'''

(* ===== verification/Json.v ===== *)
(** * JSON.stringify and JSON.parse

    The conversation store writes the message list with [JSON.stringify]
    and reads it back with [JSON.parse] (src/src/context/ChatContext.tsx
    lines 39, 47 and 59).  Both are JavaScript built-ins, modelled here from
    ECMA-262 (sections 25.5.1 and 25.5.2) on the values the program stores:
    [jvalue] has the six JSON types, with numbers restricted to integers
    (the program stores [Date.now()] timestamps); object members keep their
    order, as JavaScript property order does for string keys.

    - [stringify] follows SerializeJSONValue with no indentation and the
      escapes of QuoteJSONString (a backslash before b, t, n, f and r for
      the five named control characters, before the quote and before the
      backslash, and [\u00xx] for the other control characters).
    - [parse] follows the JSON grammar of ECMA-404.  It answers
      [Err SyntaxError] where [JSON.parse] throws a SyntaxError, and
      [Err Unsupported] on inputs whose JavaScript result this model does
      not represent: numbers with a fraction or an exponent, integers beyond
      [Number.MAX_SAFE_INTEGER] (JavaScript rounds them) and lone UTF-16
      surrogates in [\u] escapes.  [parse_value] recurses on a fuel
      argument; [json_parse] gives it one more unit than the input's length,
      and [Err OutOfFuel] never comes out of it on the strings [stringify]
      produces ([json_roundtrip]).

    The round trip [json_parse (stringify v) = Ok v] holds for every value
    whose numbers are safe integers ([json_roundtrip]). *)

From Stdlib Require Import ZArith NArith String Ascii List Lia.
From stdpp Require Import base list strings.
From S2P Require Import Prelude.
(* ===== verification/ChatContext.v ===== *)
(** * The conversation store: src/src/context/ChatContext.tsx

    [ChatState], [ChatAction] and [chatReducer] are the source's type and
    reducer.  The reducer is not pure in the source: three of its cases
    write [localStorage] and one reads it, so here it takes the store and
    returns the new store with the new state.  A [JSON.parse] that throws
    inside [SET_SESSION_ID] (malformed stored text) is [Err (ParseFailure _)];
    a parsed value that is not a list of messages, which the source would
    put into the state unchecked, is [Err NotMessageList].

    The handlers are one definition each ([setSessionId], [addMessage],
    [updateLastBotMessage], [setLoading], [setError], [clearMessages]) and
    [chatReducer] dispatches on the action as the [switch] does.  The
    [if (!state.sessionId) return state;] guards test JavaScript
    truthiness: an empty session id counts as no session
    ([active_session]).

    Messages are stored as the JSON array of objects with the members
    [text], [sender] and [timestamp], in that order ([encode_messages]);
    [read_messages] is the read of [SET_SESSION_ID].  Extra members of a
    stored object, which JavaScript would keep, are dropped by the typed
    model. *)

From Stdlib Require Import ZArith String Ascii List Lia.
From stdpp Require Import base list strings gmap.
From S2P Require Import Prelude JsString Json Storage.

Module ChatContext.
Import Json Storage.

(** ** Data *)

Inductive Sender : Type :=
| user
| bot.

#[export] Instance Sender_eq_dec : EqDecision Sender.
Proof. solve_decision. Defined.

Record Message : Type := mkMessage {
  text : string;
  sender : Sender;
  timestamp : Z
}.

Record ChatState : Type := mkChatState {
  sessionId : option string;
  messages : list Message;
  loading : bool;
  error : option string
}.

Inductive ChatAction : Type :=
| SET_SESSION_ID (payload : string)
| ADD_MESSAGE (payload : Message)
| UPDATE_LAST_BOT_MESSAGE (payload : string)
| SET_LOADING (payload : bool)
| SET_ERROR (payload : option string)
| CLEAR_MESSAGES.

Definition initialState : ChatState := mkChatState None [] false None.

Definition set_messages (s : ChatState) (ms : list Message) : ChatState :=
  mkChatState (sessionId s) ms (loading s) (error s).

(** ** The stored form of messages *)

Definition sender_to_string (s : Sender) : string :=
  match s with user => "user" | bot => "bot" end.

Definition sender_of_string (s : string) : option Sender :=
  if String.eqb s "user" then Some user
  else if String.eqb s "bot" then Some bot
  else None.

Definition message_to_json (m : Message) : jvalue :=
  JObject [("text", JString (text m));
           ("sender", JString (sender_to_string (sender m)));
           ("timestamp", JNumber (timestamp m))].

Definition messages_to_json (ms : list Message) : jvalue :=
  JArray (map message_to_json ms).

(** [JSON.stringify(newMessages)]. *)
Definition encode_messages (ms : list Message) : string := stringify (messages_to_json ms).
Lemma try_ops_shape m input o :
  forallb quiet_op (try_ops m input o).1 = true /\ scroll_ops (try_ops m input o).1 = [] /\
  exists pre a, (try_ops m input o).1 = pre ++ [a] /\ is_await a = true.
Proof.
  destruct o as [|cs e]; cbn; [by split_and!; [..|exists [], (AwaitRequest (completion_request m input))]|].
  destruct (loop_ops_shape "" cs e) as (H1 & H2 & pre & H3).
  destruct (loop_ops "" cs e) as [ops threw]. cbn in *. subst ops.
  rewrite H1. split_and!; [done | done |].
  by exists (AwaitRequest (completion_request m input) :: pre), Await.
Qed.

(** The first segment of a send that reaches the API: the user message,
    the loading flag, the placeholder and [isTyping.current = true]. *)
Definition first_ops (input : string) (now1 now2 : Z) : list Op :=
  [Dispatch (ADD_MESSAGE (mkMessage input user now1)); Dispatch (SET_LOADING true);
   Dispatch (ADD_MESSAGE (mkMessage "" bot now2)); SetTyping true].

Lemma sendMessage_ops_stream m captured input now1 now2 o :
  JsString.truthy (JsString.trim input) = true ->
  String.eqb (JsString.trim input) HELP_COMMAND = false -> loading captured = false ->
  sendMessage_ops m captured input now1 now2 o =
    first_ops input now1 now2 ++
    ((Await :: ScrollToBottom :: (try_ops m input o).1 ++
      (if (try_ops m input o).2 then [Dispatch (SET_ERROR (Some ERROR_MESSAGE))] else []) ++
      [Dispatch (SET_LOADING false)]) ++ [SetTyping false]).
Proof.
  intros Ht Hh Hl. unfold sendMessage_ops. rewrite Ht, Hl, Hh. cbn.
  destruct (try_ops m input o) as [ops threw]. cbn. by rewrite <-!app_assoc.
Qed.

'''
'''

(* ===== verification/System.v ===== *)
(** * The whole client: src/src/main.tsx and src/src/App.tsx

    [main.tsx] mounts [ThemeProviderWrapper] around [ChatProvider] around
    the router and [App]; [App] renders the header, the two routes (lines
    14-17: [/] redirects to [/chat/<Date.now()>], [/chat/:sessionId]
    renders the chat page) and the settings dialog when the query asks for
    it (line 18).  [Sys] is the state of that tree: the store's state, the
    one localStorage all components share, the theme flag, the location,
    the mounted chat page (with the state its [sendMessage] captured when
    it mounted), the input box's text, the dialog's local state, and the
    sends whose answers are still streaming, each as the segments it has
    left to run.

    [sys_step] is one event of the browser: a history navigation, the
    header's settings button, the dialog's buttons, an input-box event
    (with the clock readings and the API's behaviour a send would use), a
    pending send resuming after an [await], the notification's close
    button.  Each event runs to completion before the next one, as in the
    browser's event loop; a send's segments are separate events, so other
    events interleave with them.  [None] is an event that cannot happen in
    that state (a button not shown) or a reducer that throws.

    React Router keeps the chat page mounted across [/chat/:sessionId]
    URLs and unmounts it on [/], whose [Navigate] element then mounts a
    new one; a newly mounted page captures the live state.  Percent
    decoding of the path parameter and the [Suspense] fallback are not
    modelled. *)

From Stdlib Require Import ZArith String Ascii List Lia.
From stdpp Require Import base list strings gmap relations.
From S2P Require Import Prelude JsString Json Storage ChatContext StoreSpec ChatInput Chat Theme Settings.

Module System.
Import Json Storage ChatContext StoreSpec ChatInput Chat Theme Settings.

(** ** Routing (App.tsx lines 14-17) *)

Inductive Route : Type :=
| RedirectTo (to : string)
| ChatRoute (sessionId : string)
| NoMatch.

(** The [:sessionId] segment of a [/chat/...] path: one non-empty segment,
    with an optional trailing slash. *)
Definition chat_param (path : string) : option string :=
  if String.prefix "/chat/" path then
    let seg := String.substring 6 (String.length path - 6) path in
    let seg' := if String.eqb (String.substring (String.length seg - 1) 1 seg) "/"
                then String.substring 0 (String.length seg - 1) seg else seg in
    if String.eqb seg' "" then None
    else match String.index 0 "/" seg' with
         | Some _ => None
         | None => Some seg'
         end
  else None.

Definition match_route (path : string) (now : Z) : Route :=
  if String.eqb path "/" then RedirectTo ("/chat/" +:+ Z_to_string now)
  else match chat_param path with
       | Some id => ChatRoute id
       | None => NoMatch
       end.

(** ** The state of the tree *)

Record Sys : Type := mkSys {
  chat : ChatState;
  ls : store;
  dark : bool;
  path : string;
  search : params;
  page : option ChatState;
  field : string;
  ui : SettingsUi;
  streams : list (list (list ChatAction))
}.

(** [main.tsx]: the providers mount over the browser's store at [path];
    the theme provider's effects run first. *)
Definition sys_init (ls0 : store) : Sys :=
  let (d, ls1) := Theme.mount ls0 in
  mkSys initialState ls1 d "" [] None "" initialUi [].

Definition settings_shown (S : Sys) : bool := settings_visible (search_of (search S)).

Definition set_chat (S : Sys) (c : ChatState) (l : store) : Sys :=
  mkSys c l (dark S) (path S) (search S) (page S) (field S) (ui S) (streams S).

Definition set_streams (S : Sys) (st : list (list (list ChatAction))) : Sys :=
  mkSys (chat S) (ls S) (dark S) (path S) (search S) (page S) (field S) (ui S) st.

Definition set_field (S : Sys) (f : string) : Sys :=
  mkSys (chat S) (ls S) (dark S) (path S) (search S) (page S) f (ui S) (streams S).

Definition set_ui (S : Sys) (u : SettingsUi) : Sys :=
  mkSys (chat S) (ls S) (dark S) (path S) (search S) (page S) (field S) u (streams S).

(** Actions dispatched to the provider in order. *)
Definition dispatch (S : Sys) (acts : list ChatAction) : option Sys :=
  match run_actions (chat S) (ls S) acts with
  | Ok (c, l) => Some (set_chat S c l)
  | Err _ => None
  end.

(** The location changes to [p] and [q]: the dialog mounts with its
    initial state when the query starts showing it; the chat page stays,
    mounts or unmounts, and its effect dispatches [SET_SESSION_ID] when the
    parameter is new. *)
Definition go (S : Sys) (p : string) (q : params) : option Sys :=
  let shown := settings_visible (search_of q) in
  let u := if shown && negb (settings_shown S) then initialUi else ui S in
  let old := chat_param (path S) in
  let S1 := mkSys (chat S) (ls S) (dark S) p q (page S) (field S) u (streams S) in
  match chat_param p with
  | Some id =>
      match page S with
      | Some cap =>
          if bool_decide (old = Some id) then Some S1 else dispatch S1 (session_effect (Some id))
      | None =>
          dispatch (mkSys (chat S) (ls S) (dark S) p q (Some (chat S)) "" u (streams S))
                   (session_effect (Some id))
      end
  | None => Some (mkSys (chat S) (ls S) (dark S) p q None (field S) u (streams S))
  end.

'''

▸ **WHAT TO WORK ON**
Only a number is wanted here: the count of lines above that hold the word "length".

▸ **EXERCISE SOLUTION**
4